Mais Laurent n’avait point hâte de se rendre à cette invitation, il craignait que ce ne fût une ruse de ses ennemis pour le faire retomber dans le piège auquel il était échappé. Alors Sismondi della Stuffa monta par l’escalier de l’orgue jusqu’à une fenêtre de laquelle, en plongeant, dans l’église, il vit le Dôme vide, à l’exception de la troupe d’amis qui attendait Laurent à la porte de la sacristie, et du corps de Julien, sur lequel était étendue une femme si pâle et si immobile que n’eussent été ses sanglots on eût pu la prendre pour un second cadavre.
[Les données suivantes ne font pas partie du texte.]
(** [cobject] and [cupload] are the objects and the uploads of a bucket, [cetag] the
    tag of a part; [canswers] is that a call is answered.  A call that fails may
    have had its effect. *)
Class S3CoreLaws (S io : Type) `{S3Core S io} := {
  cobject : S -> string -> string -> option (list byte * gmap string string);
  cupload : S -> string -> string -> option Upload;
  cetag : S -> string -> string -> Z -> string;
  canswers : io -> bool;
  cetag_bare : forall s b id n, bare (cetag s b id n);
  GetObject_law : forall o s b key data, GetObject o s b key = SvcOk data -> exists meta, cobject s b key = Some (data, meta);
  StatObject_law : forall o s b key i, StatObject o s b key = SvcOk i ->
    exists data meta, cobject s b key = Some (data, meta) /\ si_Size i = zlen data /\ headers_of meta (si_UserMetadata i);
  NewMultipartUpload_law : forall o id s b key opts s' r, NewMultipartUpload o id s b key opts = (s', r) -> cupload s b id = None ->
    (forall k, cobject s' b k = cobject s b k) /\ (forall i, i <> id -> cupload s' b i = cupload s b i) /\
    forall i, r = SvcOk i -> i = id /\ id <> "" /\
      exists meta, cupload s' b id = Some (mkUpload key meta ∅) /\
        (lower_keys (default ∅ (po_UserMetadata opts)) -> meta = default ∅ (po_UserMetadata opts));
  PutObjectPart_law : forall o s b key id n data s' r, PutObjectPart o s b key id n data = (s', r) -> 1 <= n <= MaxPartsPerUpload ->
    (forall k, cobject s' b k = cobject s b k) /\ (forall i, i <> id -> cupload s' b i = cupload s b i) /\
    match r with
    | SvcOk p => sp_PartNumber p = n /\ sp_Size p = zlen data /\ etag_form (cetag s' b id n) (sp_ETag p) /\
        exists u, cupload s b id = Some u /\ up_key u = key /\
          cupload s' b id = Some (mkUpload (up_key u) (up_meta u) (<[n := data]> (up_parts u)))
    | SvcErr _ => perhaps_stored n data (cupload s b id) (cupload s' b id)
    end;
  ListObjectParts_answers : forall o s b key id marker limit u, canswers o = true -> cupload s b id = Some u -> up_key u = key ->
    0 < limit -> exists page, ListObjectParts o s b key id marker limit = SvcOk page;
  ListObjectParts_law : forall o s b key id marker limit page, ListObjectParts o s b key id marker limit = SvcOk page ->
    exists u rest, cupload s b id = Some u /\
      numbers_after marker u = map sp_PartNumber (pg_ObjectParts page) ++ rest /\
      Forall (fun p => exists c, up_parts u !! sp_PartNumber p = Some c /\ sp_Size p = zlen c /\
                etag_form (cetag s b id (sp_PartNumber p)) (sp_ETag p)) (pg_ObjectParts page) /\
      (if pg_IsTruncated page then last (map sp_PartNumber (pg_ObjectParts page)) = Some (pg_NextPartNumberMarker page) else rest = []);
  CompleteMultipartUpload_law : forall o s b key id cs s' r, CompleteMultipartUpload o s b key id cs = (s', r) ->
    StronglySorted Z.lt (map cp_PartNumber cs) ->
    (forall k, k = key \/ cobject s' b k = cobject s b k) /\ (forall i, i <> id -> cupload s' b i = cupload s b i) /\
    shrunk (cupload s b id) (cupload s' b id) /\
    (((forall k, cobject s' b k = cobject s b k) /\ r <> SvcOk tt) \/
     exists u chunks, cupload s b id = Some u /\ Forall2 (fun c x => up_parts u !! cp_PartNumber c = Some x) cs chunks /\
       cobject s' b key = Some (concat chunks, up_meta u));
  AbortMultipartUpload_law : forall o s b key id s' r, AbortMultipartUpload o s b key id = (s', r) -> id <> "" ->
    (forall k, cobject s' b k = cobject s b k) /\ (forall i, i <> id -> cupload s' b i = cupload s b i) /\
    shrunk (cupload s b id) (cupload s' b id)
}.

(** ** Metadata and tags *)

Lemma lower_metadata_app l kv : lower_metadata (l ++ [kv]) = <[ToLower kv.1 := kv.2]> (lower_metadata l).
Proof. unfold lower_metadata. by rewrite foldl_app. Qed.

(** Whatever the order of the headers, the metadata is read back. *)
Lemma lower_metadata_eq meta l : headers_of meta l -> lower_metadata l = meta.
Proof.
  intros Hh.
  assert (forall l', (forall x, In x l' -> In x l) -> headers_of (lower_metadata l') l') as Hsub.
  2:{ apply map_eq. intros k. apply option_eq. intros v. rewrite (Hsub l (fun x Hx => Hx) k v). symmetry. apply Hh. }
  induction l' as [|[k0 v0] l' IH] using rev_ind; intros Hin k v; [split; [done|by intros (? & [] & _)]|].
  assert (forall x, In x l' -> In x l) as Hin' by (intros x Hx; apply Hin, in_or_app; by left).
  rewrite lower_metadata_app, lookup_insert_Some, (IH Hin' k v). cbn [fst snd]. split.
  - intros [[<- <-]|[_ (k' & Hk' & <-)]]; [exists k0|exists k']; (split; [apply in_or_app|done]); [right; by left|by left].
  - intros (k' & Hk' & Hk). destruct (decide (ToLower k0 = k)) as [He|Hne]; [left; split; [done|]|right; split; [done|]].
    + assert (meta !! k = Some v0 /\ meta !! k = Some v) as [E1 E2]; [|congruence].
      split; apply Hh; [exists k0|exists k']; (split; [apply Hin|done]); [apply in_or_app; right; by left|done].
    + exists k'. apply in_app_iff in Hk' as [?|[[= -> ->]|[]]]; [done|by destruct Hne].
Qed.

Lemma is_quote_eq c : is_quote c = true -> c = "034"%char.
Proof. by destruct c as [[] [] [] [] [] [] [] []]. Qed.

Lemma drop_while_quote l : head l <> Some "034"%char -> drop_while is_quote l = l.
Proof.
  destruct l as [|c l]; [done|]. intros H. cbn [drop_while]. destruct (is_quote c) eqn:E; [|done].
  apply is_quote_eq in E as ->. by destruct H.
Qed.

Lemma chars_normalizeETag x : chars (normalizeETag x) = rev (drop_while is_quote (rev (drop_while is_quote (chars x)))).
Proof. unfold normalizeETag, Trim, TrimRight. by rewrite !String.list_ascii_of_string_of_list_ascii. Qed.

Lemma head_rev {A} (l : list A) : head (rev l) = last l.
Proof. destruct l as [|x l _] using rev_ind; [done|]. by rewrite rev_app_distr, last_snoc. Qed.

(** Both forms of a tag are one tag. *)
Lemma normalizeETag_form e x : bare e -> etag_form e x -> normalizeETag x = e.
Proof.
  intros [Hh Hl] Hx. rewrite <- head_rev in Hl. apply chars_inj. rewrite chars_normalizeETag. destruct Hx as [->| ->].
  - rewrite (drop_while_quote (chars e)), drop_while_quote by done. apply rev_involutive.
  - change (chars (String "034" ?t)) with ("034"%char :: chars t). rewrite chars_app.
    change (drop_while is_quote ("034"%char :: ?t)) with (drop_while is_quote t).
    change (chars (String "034" "")) with ["034"%char].
    destruct (chars e) as [|c l] eqn:E; [done|]. rewrite <- E in *. rewrite (drop_while_quote (chars e ++ _)); [|by rewrite E in Hh |- *].
    rewrite rev_app_distr. change (drop_while is_quote (rev ["034"%char] ++ ?t)) with (drop_while is_quote t).
    rewrite drop_while_quote by done. apply rev_involutive.
Qed.

(** ** Pages *)

Lemma StronglySorted_filter_lt (P : Z -> Prop) `{!forall x, Decision (P x)} l : StronglySorted Z.lt l -> StronglySorted Z.lt (filter P l).
Proof.
  induction 1 as [|x l Hl IH Hx]; [constructor|]. rewrite filter_cons. case_decide; [|done]. constructor; [done|].
  rewrite List.Forall_forall in Hx |- *. intros y [_ Hy]%list_elem_of_In%list_elem_of_filter. by apply Hx, list_elem_of_In.
Qed.

Lemma part_numbers_sorted u : StronglySorted Z.lt (part_numbers u).
Proof. apply StronglySorted_filter_lt, StronglySorted_seqZ. Qed.

Lemma part_numbers_count u : (length (part_numbers u) <= Z.to_nat MaxPartsPerUpload)%nat.
Proof. unfold part_numbers. etrans; [apply length_filter|]. by rewrite length_seqZ. Qed.

Lemma elem_of_part_numbers u n : n ∈ part_numbers u <-> is_Some (up_parts u !! n) /\ 1 <= n <= MaxPartsPerUpload.
Proof. unfold part_numbers. rewrite list_elem_of_filter, elem_of_seqZ. unfold MaxPartsPerUpload. split; intros []; (split; [done|lia]). Qed.

Lemma filter_every (P : Z -> Prop) `{!forall x, Decision (P x)} l : Forall P l -> filter P l = l.
Proof. induction 1 as [|x l Hx _ IH]; [done|]. by rewrite filter_cons_True, IH. Qed.

Lemma filter_never (P : Z -> Prop) `{!forall x, Decision (P x)} l : Forall (fun x => ~ P x) l -> filter P l = [].
Proof. induction 1 as [|x l Hx _ IH]; [done|]. by rewrite filter_cons_False. Qed.

Lemma numbers_after_0 u : numbers_after 0 u = part_numbers u.
Proof. apply filter_every, Forall_forall. intros n Hn%elem_of_part_numbers. lia. Qed.

Lemma numbers_after_later marker x (l : list Z) : marker <= x ->
  filter (fun n => x < n) l = filter (fun n => x < n) (filter (fun n => marker < n) l).
Proof.
  intros Hm. induction l as [|n l IH]; [done|]. rewrite !filter_cons. destruct (decide (marker < n)).
  - rewrite filter_cons, IH. done.
  - rewrite decide_False by lia. done.
Qed.

(** The page after the one that ends at [x] starts at what this one left out. *)
Lemma numbers_after_next marker u ns rest x : numbers_after marker u = ns ++ rest -> last ns = Some x -> numbers_after x u = rest.
Proof.
  intros E Hx. pose proof (part_numbers_sorted u) as Hs.
  apply (StronglySorted_filter_lt (fun n => marker < n)) in Hs. fold (numbers_after marker u) in Hs. rewrite E in Hs.
  apply last_Some in Hx as [ns' ->].
  assert (marker < x) as Hm.
  { assert (x ∈ numbers_after marker u) as Hin by (rewrite E; set_solver). by apply list_elem_of_filter in Hin as [? _]. }
  unfold numbers_after. rewrite (numbers_after_later marker) by lia. fold (numbers_after marker u). rewrite E, filter_app.
  rewrite filter_never, filter_every; [done| |].
  - apply Forall_forall. intros y Hy. eapply StronglySorted_app_1_elem_of; [exact Hs|set_solver|done].
  - apply StronglySorted_app_1_l in Hs. apply Forall_app. split; [|constructor; [lia|constructor]].
    apply Forall_forall. intros y Hy. enough (y < x) by lia. eapply StronglySorted_app_1_elem_of; [exact Hs|done|set_solver].
Qed.

(** ** The driver *)

Section driver.
Context {S io : Type} {Hcore : S3Core S io} {Hclaws : S3CoreLaws S io} (d : S3).

#[local] Abbreviation bucket := (s3_bucket d).

(** A part of the upload, as the driver lists it. *)
Definition listed (s : S) (id : string) (u : Upload) (p : Part) : Prop :=
  exists c, up_parts u !! pn_Number p = Some c /\ pn_Size p = zlen c /\ pn_ETag p = cetag s bucket id (pn_Number p).

Lemma part_of_listed s id u p :
  (exists c, up_parts u !! sp_PartNumber p = Some c /\ sp_Size p = zlen c /\
     etag_form (cetag s bucket id (sp_PartNumber p)) (sp_ETag p)) -> listed s id u (part_of p).
Proof. intros (c & ? & ? & He). exists c. cbn. split_and!; [done..|]. apply normalizeETag_form; [apply cetag_bare|done]. Qed.

Lemma page_listed s id u ps :
  Forall (fun p => exists c, up_parts u !! sp_PartNumber p = Some c /\ sp_Size p = zlen c /\
     etag_form (cetag s bucket id (sp_PartNumber p)) (sp_ETag p)) ps -> Forall (listed s id u) (map part_of ps).
Proof. intros H. apply Forall_map. eapply Forall_impl; [exact H|]. intros p. apply part_of_listed. Qed.

(** A listing whose calls are answered ends, and has every part from the marker on. *)
Lemma list_pages_all s key id u o : cupload s bucket id = Some u -> up_key u = key -> (forall k, canswers (o k) = true) ->
  forall fuel k marker out, (length (numbers_after marker u) < fuel)%nat ->
  exists ps, list_pages d fuel o k s key id marker out = Ok (out ++ ps) /\ map pn_Number ps = numbers_after marker u /\
    Forall (listed s id u) ps.
Proof.
  intros Hu Hkey Ho. induction fuel as [|fuel IH]; intros k marker out Hf; [lia|]. cbn [list_pages].
  destruct (ListObjectParts_answers (o k) s bucket key id marker 1000 u) as [page Ep]; [done..|]. rewrite Ep.
  destruct (ListObjectParts_law _ _ _ _ _ _ _ _ Ep) as (u' & rest & Hu' & Hn & Hp & Ht). rewrite Hu in Hu'. injection Hu' as <-.
  apply page_listed in Hp. set (ps := map part_of (pg_ObjectParts page)) in *.
  assert (map pn_Number ps = map sp_PartNumber (pg_ObjectParts page)) as Hps by (unfold ps; by rewrite map_map).
  rewrite <- Hps in *. destruct (pg_IsTruncated page).
  - pose proof (numbers_after_next _ _ _ _ _ Hn Ht) as Hrest.
    destruct (IH (Datatypes.S k) (pg_NextPartNumberMarker page) (out ++ ps)) as (qs & -> & Hq & Hql).
    + rewrite Hrest. rewrite Hn, length_app in Hf. destruct (map pn_Number ps); [done|]. cbn in Hf. lia.
    + exists (ps ++ qs). rewrite app_assoc, map_app, Hq, Hrest, Hn. split_and!; [done..|]. by apply Forall_app.
  - exists ps. rewrite Hn, Ht, app_nil_r. done.
Qed.

Lemma s3_ListParts_all s key id u o : cupload s bucket id = Some u -> up_key u = key -> (forall k, canswers (o k) = true) ->
  exists ps, s3_ListParts d o s key id = Ok ps /\ map pn_Number ps = part_numbers u /\ Forall (listed s id u) ps.
Proof.
  intros Hu Hkey Ho. unfold s3_ListParts. rewrite <- numbers_after_0. eapply list_pages_all; [done..|].
  rewrite numbers_after_0. pose proof (part_numbers_count u). unfold page_fuel, MaxPartsPerUpload in *. lia.
Qed.
(** The service stores the part but its answer is lost: the upload fails, and the
    next sweep starts afresh. *)
Example s3_answer_lost :
  let '(s', r) := s3_UploadPart sv_driver Lost s3_interrupted up_key "u1" 2 [x05] in
  r = Err (EMsg "RequestTimeout") /\ is_Some (u ← sv_uploads s' !! ("archive", "u1"); up_parts u !! 2).
Proof. vm_compute. split; [reflexivity|by eexists]. Qed.

(** ** Settings *)

Lemma s3_endpoint_secure cfg : (s3_endpoint cfg).2 = negb (sc_Insecure cfg || String.prefix "http://" (sc_Endpoint cfg)).
Proof.
  unfold s3_endpoint. destruct (String.eqb_spec (sc_Endpoint cfg) "") as [->|_]; [by destruct (sc_Insecure cfg)|].
  destruct (String.prefix "http://" _); [by destruct (sc_Insecure cfg)|]. destruct (String.prefix "https://" _); by destruct (sc_Insecure cfg).
Qed.

(** A driver that was built reaches its bucket with the settings it was given:
    plain HTTP only when it was asked for, by setting or by scheme; a certificate is
    left unverified only when that was asked for; the given certificates are the
    ones that are trusted; and keys that were given are the ones that are used. *)
Theorem NewS3_settings n cfg d : NewS3 n cfg = Ok d ->
  s3_bucket d = sc_Bucket cfg /\ sc_Bucket cfg <> "" /\ nt_BucketExists n (s3_addr d) (s3_opts d) (sc_Bucket cfg) = Ok true /\
  so_Secure (s3_opts d) = negb (sc_Insecure cfg || String.prefix "http://" (sc_Endpoint cfg)) /\
  (forall t, so_TLS (s3_opts d) = Some t -> st_InsecureSkipVerify t = sc_SkipVerify cfg) /\
  (so_Secure (s3_opts d) = true -> sc_CAFile cfg <> "" -> exists pem, nt_ReadFile n (sc_CAFile cfg) = Ok pem /\
     nt_AppendCertsFromPEM n pem = true /\ so_TLS (s3_opts d) = Some (mkS3Tls (sc_SkipVerify cfg) (Some pem))) /\
  (sc_AccessKey cfg <> "" -> sc_SecretKey cfg <> "" /\ so_Creds (s3_opts d) = StaticV4 (sc_AccessKey cfg) (sc_SecretKey cfg) (sc_SessionToken cfg)).
Proof.
  unfold NewS3. destruct (String.eqb_spec (sc_Bucket cfg) "") as [|Hb]; [done|]. pose proof (s3_endpoint_secure cfg) as Hs.
  destruct (s3_endpoint cfg) as [ep secure]. cbn in Hs. destruct (s3_lookup cfg) as [lk| | |]; try done.
  destruct (buildCredentials cfg) as [cr| | |] eqn:Ec; try done. destruct (s3_transport n cfg secure) as [tr| | |] eqn:Et; try done. cbn.
  destruct (nt_NewCore _ _ _); [done|]. destruct (nt_BucketExists _ _ _ _) as [[]| | |] eqn:Ee; try done. cbn. intros [= <-].
  unfold s3_bucket. cbn. split_and!; try done; clear Hs Ee.
  - unfold s3_transport in Et. intros t ->. destruct (_ && _); [|done]. destruct (negb _); [|by injection Et as <-].
    destruct (nt_ReadFile _ _); try done. cbn in Et. destruct (nt_AppendCertsFromPEM _ _); [|done]. by injection Et as <-.
  - unfold s3_transport in Et. intros -> Hca. apply String.eqb_neq in Hca. rewrite Hca in Et. cbn in Et.
    destruct (nt_ReadFile _ _) as [pem| | |]; try done. cbn in Et. destruct (nt_AppendCertsFromPEM n pem) eqn:Ep; [|done].
    injection Et as <-. by exists pem.
  - unfold buildCredentials in Ec. intros Hk. apply String.eqb_neq in Hk. rewrite Hk in Ec. cbn in Ec.
    destruct (String.eqb_spec (sc_SecretKey cfg) ""); [done|]. by injection Ec as <-.
Qed.

Example endpoints :
  s3_endpoint (sv_cfg "https://s3.eu.example.com/" false false) = ("s3.eu.example.com", true) /\
  s3_endpoint (sv_cfg "http://localhost:9000" false false) = ("localhost:9000", false) /\
  s3_endpoint (sv_cfg "https://minio:9000" true false) = ("minio:9000", false) /\
  s3_endpoint (sv_cfg "HTTPS://minio:9000" false false) = ("HTTPS://minio:9000", true).
Proof. vm_compute. split_and!; reflexivity. Qed.
Lemma claim_inv o m m' r raw run parked done :
  dlq_inv (mkDlqState m run parked done) -> whole (ci_fold o) -> claim hash o m key = (m', r) ->
  (r = Ok true -> mg_dlq m' !! claimed = Some raw) ->
  dlq_inv (mkDlqState m' (if decide (r = Ok true) then Some (split_nl raw, []) else run) parked done).
Proof.
  intros Hinv Ho E Hraw. unfold claim in E. case_bool_decide as Hbusy; [by injection E as <- <-|].
  assert (run = None) as Hrun.
  { destruct run; [|done]. destruct Hbusy. apply (di_busy _ Hinv). by eexists. }
  destruct (fold_back hash o (mg_dlq m) key) as [files rf] eqn:Ef.
  destruct (fold_back_inv _ _ _ _ _ _ _ Hinv Ho Hrun Ef) as [Hinv1 Hcl].
  assert (forall rr, (set_dlq m files, rr) = (m', r) -> rr <> Ok true ->
    dlq_inv (mkDlqState m' (if decide (r = Ok true) then Some (split_nl raw, []) else run) parked done)) as Hnop.
  { intros rr [= <- <-] Hr. rewrite decide_False by done. by rewrite Hrun. }
  destruct rf as [[]| | |]; try (by eapply Hnop). specialize (Hcl eq_refl).
  destruct (files !! main) as [mraw|] eqn:Em; [|by eapply Hnop]. destruct (ci_rename o); [|by eapply Hnop].
  injection E as <- <-. rewrite decide_True by done. specialize (Hraw eq_refl). cbn in Hraw.
  rewrite lookup_insert_eq in Hraw. injection Hraw as <-.
  destruct Hinv1 as [(mls & cls & [Hm Hms] & Hc & Hsafe & _) _]. cbn [ds_m ds_run ds_parked ds_done mg_dlq set_dlq] in *.
  rewrite Em in Hm. cbn in Hm. subst mraw. destruct Hc as [Hc Hcs]. rewrite Hcl in Hc. cbn in Hc.
  assert (cls = []) as -> by (destruct cls; [done|]; by destruct l).
  split; [|split; [by eexists|intros _; cbn; set_solver]]. exists [], mls. cbn [ds_m ds_run ds_parked ds_done mg_dlq set_dlq set_busy].
  split_and!.
  - split; [|constructor]. rewrite lookup_insert_ne by apply paths_differ. by rewrite lookup_delete_eq.
  - split; [|done]. by rewrite lookup_insert_eq.
  - intros x Hx Ha. destruct (Hsafe x Hx Ha) as [?|[?|?]]; auto.
  - intros rest kept [= <- <-]. rewrite split_join_nl by done. split_and!; [constructor| |].
    + apply Forall_app. split; [|by constructor; [left|constructor]]. eapply Forall_impl; [exact Hms|]. auto.
    + intros x _ Hx. right; right. by rewrite nonblank_shaped.
Qed.

Lemma nonblank_cons line rest : line_shaped line -> nonblank (line :: rest) = line :: nonblank rest.
Proof. intros (Hne & _ & Ht). unfold nonblank. cbn. by rewrite Ht, bool_decide_false. Qed.

Lemma line_inv h now m line rest kept parked done k rqs :
  dlq_inv (mkDlqState m (Some (line :: rest, kept)) parked done) -> TrimSpace line <> [] ->
  redeliver_line h now method sub (TrimSpace line) = (k, rqs) ->
  dlq_inv (mkDlqState m (Some (rest, kept ++ keep k)) parked (done_by (TrimSpace line) k ++ done)).
Proof.
  intros [(mls & cls & Hm & Hc & Hsafe & Hrun) Hb] Hne E. cbn [ds_m ds_run ds_parked ds_done] in *.
  destruct (Hrun _ _ eq_refl) as (Hks & [Hl Hrs]%Forall_cons & Hcov).
  destruct Hl as [->|Hl]; [done|]. pose proof Hl as (_ & _ & Ht). rewrite Ht in *.
  split; [|by split; [intros _; eexists|intros _; apply Hb; by eexists]]. exists mls, cls. cbn [ds_m ds_run ds_parked ds_done].
  split_and!; [done|done| |].
  - intros x Hx Ha. rewrite elem_of_app. destruct (Hsafe x Hx Ha) as [?|?]; auto.
  - intros rest' kept' [= <- <-]. split_and!; [|done|].
    + apply Forall_app. split; [done|]. by destruct (redeliver_line_spec _ _ _ _ _ (mkWRecord "" 0 0 [] [] 0) (mkDlq "" 0 0 [] [] 0 0 "") Hl E).
    + intros x Ha Hx. rewrite line_recs_app, !elem_of_app. destruct (Hcov x Ha Hx) as [?|[?|Hin]]; auto.
      rewrite nonblank_cons in Hin by done. cbn [recs omap list_omap] in Hin.
      destruct (unmarshal_entry line) as [e|] eqn:Eu; cbn in Hin; [|auto].
      apply elem_of_cons in Hin as [->|?]; [|auto].
      destruct (redeliver_line_spec _ _ _ _ _ (entry_record e) e Hl E) as [_ [?|?]]; auto.
Qed.

Lemma unbusy_free m : key ∉ mg_dlqBusy (unbusy m).
Proof. cbn. intros [_ Hn]%elem_of_difference. apply Hn. by apply elem_of_singleton. Qed.

Lemma finish_inv o removed m kept parked done files r :
  dlq_inv (mkDlqState m (Some ([], kept)) parked done) -> whole o -> finish hash o removed (mg_dlq m) key kept = (files, r) ->
  dlq_inv (mkDlqState (unbusy (set_dlq m files)) None parked done).
Proof.
  intros [(mls & cls & Hm & Hc & Hsafe & Hrun) Hb] Ho E. cbn [ds_m ds_run ds_parked ds_done] in *.
  destruct (Hrun _ _ eq_refl) as (Hks & _ & Hcov).
  split; [|split; [by intros ?%unbusy_free|by intros [? ?]]]. cbn [ds_m ds_run ds_parked ds_done mg_dlq unbusy set_dlq set_busy].
  unfold finish in E.
  assert (exists files1 r1, (if bool_decide (kept = []) then (mg_dlq m, Ok tt) else appendRawLocked o (mg_dlq m) main (join_nl kept)) = (files1, r1) /\
    (forall p, p <> main -> files1 !! p = mg_dlq m !! p) /\
    ((is_ok r1 = false /\ files1 = mg_dlq m) \/ file_lines files1 main (mls ++ kept))) as (files1 & r1 & E1 & Hoth & Hcase).
  { case_bool_decide as Hk.
    - exists (mg_dlq m), (Ok tt). split_and!; try done. right. subst kept. by rewrite app_nil_r.
    - destruct (appendRawLocked _ _ _ _) as [f1 r1] eqn:Ea. exists f1, r1. split; [done|]. by eapply appendRaw_lines. }
  rewrite E1 in E. assert (file_lines files1 claimed cls) as Hc1 by (eapply file_lines_other; [|done]; apply Hoth, paths_differ).
  assert (is_ok r1 = false -> files = files1) as Herr by (destruct r1; try done; by injection E as <- _).
  destruct Hcase as [[Hr ->]|Hm1]; [rewrite Herr by done; by exists mls, cls|].
  destruct (is_ok r1 && removed) eqn:Er.
  - apply andb_true_iff in Er as [Hr ->]. destruct r1 as [[]| | |]; try done. injection E as <- _.
    exists (mls ++ kept), []. split_and!; [| | |done].
    + eapply file_lines_other; [|exact Hm1]. rewrite lookup_delete_ne; [done|]. apply paths_differ.
    + split; [by rewrite lookup_delete_eq|constructor].
    + intros x Hx Ha. rewrite line_recs_app, elem_of_app. destruct (Hsafe x Hx Ha) as [?|[?|Hin]]; auto.
      destruct (Hcov x Ha Hin) as [?|[?|Hn]]; auto.
  - assert (files = files1) as ->.
    { destruct r1 as [[]| | |]; cbn in Er; try (by apply Herr). subst removed. by injection E as <- _. }
    exists (mls ++ kept), cls. split_and!; [done|done| |done].
    intros x Hx Ha. rewrite line_recs_app, elem_of_app. destruct (Hsafe x Hx Ha) as [?|[?|?]]; auto.
Qed.

Lemma dlq_step_inv s s' : dlq_inv s -> dlq_step s s' -> dlq_inv s'.
Proof.
  intros Hinv Hstep. destruct Hstep.
  - by eapply park_inv.
  - by eapply claim_inv.
  - destruct Hinv as [(mls & cls & Hm & Hc & Hsafe & _) _]. split; [by exists mls, cls|].
    split; [by intros ?%unbusy_free|by intros [? ?]].
  - destruct Hinv as [(mls & cls & Hm & Hc & Hsafe & Hrun) Hb]. cbn [ds_m ds_run ds_parked ds_done] in *.
    destruct (Hrun _ _ eq_refl) as (Hks & [_ Hrs]%Forall_cons & Hcov). split; [|by rewrite Hb; split; by eexists].
    exists mls, cls. split_and!; try done. intros rest' kept' [= <- <-]. split_and!; try done.
    intros x Ha Hx. destruct (Hcov x Ha Hx) as [?|[?|Hin]]; auto. right; right. revert Hin. unfold nonblank. cbn.
    by rewrite bool_decide_true.
  - by eapply line_inv.
  - destruct Hinv as [(mls & cls & Hm & Hc & Hsafe & Hrun) Hb]. cbn [ds_m ds_run ds_parked ds_done] in *.
    destruct (Hrun _ _ eq_refl) as (Hks & Hrs & Hcov). split; [|by rewrite Hb; split; by eexists].
    exists mls, cls. split_and!; try done. intros rest' kept' [= <- <-]. split_and!; [|constructor|].
    + apply Forall_app. split; [done|]. by apply nonblank_Forall.
    + intros x Ha Hx. rewrite line_recs_app, elem_of_app. destruct (Hcov x Ha Hx) as [?|[?|?]]; auto.
  - by eapply finish_inv.
  - destruct Hinv as [(mls & cls & Hm & Hc & Hsafe & _) _]. split; [by exists mls, cls|].
    split; [by intros ?%elem_of_empty|by intros [? ?]].
Qed.

End dlq.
Sismondi della Stuffa descendit et dit à Laurent ce qu’il avait vu ; alors celui-ci reprit courage et sortit. Ses amis l’entourèrent aussitôt, et, comme ils le lui avaient promis, le reconduisirent sain et sauf à son palais de Via Larga.

Cependant, au moment du lever Dieu, les cloches avaient sonné comme d’habitude : c’était le signal attendu par ceux qui s’étaient chargés du palais. En conséquence, au premier tintement du bronze, l’archevêque Salviati entra dans la salle où était le gonfalonnier, donnant pour prétexte qu’il avait quelque chose à communiquer de la part du pape.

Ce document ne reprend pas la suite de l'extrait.